▶ [Goal of the exercise] Each line of the material below that holds the word "AppendEntry" needs to be copied.

▶ [Exercise data]
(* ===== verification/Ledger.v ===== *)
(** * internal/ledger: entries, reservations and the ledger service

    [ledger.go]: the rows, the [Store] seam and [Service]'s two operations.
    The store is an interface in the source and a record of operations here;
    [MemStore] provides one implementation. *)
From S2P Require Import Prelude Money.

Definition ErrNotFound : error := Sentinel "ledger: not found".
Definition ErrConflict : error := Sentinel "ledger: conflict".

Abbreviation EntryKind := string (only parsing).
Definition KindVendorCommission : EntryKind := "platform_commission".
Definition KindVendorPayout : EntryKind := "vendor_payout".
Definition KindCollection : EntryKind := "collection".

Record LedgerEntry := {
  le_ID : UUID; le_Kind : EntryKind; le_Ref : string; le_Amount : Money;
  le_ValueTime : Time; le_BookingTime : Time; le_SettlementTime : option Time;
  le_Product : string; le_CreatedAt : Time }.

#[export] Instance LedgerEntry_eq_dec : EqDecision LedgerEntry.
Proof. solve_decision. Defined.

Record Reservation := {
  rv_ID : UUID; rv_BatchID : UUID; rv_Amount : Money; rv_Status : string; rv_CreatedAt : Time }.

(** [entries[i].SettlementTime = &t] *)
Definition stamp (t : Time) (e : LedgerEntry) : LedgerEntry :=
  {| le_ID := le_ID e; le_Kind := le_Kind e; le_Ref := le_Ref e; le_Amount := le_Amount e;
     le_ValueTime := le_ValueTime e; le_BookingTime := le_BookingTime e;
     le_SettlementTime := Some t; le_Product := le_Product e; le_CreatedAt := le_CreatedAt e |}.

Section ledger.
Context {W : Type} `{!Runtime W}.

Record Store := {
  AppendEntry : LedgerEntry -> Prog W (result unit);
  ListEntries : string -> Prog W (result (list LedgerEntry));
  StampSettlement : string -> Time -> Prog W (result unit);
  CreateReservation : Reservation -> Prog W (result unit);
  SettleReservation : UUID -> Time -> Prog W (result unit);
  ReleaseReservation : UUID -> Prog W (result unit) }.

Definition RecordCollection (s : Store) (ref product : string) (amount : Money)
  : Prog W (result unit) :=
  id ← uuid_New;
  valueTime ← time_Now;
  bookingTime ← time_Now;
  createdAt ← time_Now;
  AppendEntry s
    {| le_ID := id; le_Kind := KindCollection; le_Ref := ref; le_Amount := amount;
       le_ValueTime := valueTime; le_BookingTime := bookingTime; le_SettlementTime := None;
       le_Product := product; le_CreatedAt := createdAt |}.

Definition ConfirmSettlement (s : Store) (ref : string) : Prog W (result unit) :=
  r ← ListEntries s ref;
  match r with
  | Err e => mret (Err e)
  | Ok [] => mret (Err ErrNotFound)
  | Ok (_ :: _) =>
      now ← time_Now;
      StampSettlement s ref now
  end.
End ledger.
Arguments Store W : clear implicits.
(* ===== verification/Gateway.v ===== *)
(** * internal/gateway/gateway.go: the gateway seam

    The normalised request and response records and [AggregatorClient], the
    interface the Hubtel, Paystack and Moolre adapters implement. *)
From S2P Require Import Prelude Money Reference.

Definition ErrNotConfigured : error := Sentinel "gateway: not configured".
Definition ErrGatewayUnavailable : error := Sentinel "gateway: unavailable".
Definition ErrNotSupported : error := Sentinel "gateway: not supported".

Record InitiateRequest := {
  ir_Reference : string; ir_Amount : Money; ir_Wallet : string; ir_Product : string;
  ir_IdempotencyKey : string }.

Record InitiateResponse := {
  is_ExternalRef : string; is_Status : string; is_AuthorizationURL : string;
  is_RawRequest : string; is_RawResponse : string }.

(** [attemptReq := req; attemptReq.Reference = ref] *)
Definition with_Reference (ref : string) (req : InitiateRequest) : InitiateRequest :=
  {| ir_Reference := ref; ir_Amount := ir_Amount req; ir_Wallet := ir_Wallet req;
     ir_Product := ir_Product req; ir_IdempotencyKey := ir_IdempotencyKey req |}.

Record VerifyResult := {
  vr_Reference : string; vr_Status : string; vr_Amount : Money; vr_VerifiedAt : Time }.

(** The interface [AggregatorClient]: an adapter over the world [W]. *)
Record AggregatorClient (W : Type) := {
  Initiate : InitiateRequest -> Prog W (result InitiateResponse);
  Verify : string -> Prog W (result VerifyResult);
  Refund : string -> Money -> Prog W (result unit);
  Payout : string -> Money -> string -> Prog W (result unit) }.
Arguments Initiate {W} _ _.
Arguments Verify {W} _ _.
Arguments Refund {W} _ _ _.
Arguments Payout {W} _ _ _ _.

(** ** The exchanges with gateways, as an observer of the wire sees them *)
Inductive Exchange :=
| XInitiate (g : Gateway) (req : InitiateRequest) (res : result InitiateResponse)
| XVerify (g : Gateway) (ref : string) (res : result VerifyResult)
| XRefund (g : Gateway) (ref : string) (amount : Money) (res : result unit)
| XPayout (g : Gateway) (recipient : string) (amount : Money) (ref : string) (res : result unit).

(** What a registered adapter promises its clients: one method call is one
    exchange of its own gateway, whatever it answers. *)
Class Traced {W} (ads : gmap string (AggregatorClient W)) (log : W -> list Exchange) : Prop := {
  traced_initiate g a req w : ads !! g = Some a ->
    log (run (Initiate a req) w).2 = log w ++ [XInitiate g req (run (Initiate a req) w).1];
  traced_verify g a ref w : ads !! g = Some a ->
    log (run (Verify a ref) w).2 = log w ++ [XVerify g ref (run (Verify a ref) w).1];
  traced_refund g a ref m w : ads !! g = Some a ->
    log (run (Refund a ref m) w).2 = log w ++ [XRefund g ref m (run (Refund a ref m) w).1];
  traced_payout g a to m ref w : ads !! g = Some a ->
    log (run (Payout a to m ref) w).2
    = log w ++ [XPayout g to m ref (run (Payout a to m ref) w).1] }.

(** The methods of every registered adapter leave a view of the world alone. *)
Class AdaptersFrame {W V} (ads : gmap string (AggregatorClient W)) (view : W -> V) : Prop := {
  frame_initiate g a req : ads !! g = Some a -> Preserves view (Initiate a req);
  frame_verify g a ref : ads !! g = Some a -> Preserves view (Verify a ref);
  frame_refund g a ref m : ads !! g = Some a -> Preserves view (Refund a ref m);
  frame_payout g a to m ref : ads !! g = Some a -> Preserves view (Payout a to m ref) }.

▶ [Answer space]
  AppendEntry : LedgerEntry -> Prog W (result unit);
  AppendEntry s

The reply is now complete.